- [Your task] From the data underneath, reproduce exactly the stretch that begins at the line with "Hy; cbn; rewrite" and ends after the line with "all: pose proof".

------------------------------------

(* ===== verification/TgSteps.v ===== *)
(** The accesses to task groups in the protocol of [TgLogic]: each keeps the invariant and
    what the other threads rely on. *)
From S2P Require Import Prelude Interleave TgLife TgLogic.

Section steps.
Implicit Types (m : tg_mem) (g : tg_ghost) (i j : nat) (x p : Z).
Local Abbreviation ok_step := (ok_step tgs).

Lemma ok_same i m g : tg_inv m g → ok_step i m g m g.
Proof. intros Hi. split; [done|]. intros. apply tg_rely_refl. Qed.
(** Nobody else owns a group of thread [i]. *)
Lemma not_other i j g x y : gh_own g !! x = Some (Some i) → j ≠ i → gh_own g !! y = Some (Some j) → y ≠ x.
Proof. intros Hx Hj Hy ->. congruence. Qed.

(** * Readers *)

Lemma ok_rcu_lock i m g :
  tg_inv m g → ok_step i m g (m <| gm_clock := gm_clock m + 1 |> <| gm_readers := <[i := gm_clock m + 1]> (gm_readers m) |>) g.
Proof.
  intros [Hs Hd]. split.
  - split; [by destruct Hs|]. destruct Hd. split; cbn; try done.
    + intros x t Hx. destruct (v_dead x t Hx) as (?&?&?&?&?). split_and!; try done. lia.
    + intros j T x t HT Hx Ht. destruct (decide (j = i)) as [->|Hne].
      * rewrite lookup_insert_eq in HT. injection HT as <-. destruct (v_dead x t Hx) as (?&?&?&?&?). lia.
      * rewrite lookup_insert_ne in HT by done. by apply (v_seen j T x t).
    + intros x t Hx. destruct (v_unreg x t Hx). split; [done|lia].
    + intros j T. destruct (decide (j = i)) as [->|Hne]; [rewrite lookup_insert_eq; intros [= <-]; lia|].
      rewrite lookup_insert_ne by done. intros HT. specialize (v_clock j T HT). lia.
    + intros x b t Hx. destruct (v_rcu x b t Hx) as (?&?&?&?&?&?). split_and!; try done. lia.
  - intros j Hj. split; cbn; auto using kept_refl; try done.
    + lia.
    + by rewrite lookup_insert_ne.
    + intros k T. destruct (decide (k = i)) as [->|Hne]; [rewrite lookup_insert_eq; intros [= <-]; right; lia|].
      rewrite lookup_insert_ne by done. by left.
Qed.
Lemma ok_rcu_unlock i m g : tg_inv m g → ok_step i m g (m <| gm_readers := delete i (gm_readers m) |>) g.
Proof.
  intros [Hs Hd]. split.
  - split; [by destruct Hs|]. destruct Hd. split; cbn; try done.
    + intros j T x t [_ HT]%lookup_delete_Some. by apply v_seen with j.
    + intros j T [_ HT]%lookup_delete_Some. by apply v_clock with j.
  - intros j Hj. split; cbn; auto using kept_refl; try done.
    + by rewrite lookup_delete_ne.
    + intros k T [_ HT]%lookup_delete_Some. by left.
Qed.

------------------------------------

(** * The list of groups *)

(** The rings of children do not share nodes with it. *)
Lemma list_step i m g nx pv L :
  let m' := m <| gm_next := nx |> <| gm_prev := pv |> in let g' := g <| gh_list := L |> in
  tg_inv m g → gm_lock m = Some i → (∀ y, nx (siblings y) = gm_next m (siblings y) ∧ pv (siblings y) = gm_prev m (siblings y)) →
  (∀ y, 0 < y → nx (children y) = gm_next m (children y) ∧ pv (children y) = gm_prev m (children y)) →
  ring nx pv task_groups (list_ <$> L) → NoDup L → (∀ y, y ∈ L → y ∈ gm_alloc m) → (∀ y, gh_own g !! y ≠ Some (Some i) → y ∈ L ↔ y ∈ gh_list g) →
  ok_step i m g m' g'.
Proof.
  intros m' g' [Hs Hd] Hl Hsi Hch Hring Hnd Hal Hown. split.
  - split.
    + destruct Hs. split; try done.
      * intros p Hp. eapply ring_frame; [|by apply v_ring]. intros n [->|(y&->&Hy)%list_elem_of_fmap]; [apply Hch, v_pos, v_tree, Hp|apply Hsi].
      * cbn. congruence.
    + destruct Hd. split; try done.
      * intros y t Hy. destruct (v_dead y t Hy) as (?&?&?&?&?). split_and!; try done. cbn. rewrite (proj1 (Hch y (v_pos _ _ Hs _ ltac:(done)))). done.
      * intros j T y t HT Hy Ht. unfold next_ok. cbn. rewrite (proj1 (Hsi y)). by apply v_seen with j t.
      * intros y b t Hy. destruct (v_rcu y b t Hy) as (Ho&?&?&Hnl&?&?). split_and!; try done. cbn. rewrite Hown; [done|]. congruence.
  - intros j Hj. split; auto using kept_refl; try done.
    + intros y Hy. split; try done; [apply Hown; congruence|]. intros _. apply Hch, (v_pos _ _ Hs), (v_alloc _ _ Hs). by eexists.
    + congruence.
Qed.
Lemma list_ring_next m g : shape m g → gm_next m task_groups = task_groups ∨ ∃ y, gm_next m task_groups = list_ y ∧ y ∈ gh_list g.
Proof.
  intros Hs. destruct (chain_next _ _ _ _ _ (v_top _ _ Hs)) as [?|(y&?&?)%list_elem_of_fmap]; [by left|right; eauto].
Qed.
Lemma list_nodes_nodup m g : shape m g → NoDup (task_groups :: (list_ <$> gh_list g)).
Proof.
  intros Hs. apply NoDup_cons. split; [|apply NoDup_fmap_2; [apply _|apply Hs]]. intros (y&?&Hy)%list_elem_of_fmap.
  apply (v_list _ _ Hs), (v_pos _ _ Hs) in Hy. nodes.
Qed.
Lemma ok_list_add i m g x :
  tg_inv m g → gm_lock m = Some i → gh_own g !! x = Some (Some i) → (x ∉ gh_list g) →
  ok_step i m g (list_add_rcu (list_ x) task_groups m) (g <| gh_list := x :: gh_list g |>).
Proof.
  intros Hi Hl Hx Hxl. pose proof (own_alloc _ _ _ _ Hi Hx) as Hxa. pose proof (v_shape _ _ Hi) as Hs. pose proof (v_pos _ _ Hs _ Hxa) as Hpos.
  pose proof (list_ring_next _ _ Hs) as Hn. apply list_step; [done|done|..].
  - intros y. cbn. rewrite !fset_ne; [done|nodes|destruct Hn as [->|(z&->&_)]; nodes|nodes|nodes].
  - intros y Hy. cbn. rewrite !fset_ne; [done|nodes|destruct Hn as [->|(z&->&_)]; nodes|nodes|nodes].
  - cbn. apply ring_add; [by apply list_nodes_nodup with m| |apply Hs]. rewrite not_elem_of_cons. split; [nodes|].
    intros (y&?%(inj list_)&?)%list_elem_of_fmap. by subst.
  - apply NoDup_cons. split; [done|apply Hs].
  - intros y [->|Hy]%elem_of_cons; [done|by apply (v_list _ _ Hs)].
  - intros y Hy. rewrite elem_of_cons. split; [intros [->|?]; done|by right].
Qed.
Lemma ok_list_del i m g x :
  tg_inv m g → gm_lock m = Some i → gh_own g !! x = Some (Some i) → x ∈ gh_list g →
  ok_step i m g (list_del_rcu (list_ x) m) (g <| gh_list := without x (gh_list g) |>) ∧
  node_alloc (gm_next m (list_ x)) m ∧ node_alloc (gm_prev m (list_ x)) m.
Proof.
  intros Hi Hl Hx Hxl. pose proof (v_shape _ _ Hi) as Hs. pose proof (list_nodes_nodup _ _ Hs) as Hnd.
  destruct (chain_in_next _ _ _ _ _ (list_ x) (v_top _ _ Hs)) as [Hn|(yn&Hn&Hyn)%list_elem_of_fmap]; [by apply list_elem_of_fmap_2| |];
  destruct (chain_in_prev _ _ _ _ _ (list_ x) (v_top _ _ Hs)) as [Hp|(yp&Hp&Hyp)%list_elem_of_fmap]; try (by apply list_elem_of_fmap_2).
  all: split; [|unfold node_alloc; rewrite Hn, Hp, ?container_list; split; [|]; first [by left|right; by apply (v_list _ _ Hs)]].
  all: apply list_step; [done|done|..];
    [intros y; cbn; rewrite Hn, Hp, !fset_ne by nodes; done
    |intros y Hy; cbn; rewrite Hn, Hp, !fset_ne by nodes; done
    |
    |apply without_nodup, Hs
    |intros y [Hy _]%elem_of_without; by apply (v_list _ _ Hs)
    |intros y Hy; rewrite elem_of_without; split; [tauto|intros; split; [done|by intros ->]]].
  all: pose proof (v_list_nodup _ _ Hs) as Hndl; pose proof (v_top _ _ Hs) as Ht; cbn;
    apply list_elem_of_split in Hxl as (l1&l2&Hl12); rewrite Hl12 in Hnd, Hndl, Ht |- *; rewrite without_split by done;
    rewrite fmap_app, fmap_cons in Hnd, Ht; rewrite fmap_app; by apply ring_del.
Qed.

------------------------------------

- [Task solution]
    |intros y Hy; cbn; rewrite Hn, Hp, !fset_ne by nodes; done
    |
    |apply without_nodup, Hs
    |intros y [Hy _]%elem_of_without; by apply (v_list _ _ Hs)
    |intros y Hy; rewrite elem_of_without; split; [tauto|intros; split; [done|by intros ->]]].
  all: pose proof (v_list_nodup _ _ Hs) as Hndl; pose proof (v_top _ _ Hs) as Ht; cbn;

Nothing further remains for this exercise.